### TASK TO COMPLETE
The lines to return are the one containing "let pool := removelast" and all that follow it in the entries below, duplicated exactly and nothing else.

### DATA PROVIDED
· · · ·
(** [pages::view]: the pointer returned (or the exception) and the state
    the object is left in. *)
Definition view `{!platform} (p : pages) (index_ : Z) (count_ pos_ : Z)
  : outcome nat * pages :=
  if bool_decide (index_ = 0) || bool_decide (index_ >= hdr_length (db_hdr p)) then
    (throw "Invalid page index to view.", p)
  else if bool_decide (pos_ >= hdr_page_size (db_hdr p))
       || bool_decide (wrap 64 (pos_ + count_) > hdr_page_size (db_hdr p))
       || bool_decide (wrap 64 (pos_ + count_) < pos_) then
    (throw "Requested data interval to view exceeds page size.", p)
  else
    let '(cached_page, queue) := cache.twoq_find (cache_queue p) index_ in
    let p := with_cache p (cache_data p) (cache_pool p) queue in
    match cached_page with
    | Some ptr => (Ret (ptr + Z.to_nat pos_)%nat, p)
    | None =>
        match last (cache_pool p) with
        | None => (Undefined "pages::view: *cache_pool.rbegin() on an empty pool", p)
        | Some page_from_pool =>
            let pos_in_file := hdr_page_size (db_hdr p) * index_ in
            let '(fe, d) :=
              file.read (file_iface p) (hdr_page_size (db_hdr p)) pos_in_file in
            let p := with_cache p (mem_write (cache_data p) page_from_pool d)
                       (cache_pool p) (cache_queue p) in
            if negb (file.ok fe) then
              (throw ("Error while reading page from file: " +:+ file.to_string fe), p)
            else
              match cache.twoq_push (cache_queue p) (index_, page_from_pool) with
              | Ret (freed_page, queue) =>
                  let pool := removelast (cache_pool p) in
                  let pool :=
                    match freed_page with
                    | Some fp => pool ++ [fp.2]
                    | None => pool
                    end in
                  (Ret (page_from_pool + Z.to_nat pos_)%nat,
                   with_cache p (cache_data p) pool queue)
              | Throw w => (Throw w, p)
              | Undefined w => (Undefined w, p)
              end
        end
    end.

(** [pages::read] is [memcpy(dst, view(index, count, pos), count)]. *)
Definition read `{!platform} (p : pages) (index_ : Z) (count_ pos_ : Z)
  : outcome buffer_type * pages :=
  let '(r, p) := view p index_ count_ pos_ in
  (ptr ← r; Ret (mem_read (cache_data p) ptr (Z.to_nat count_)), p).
· · · ·
### EXERCISE RESPONSE
                  let pool := removelast (cache_pool p) in
                  let pool :=
                    match freed_page with
                    | Some fp => pool ++ [fp.2]
                    | None => pool
                    end in
                  (Ret (page_from_pool + Z.to_nat pos_)%nat,
                   with_cache p (cache_data p) pool queue)
              | Throw w => (Throw w, p)
              | Undefined w => (Undefined w, p)
              end
        end
    end.

(** [pages::read] is [memcpy(dst, view(index, count, pos), count)]. *)
Definition read `{!platform} (p : pages) (index_ : Z) (count_ pos_ : Z)
  : outcome buffer_type * pages :=
  let '(r, p) := view p index_ count_ pos_ in
  (ptr ← r; Ret (mem_read (cache_data p) ptr (Z.to_nat count_)), p).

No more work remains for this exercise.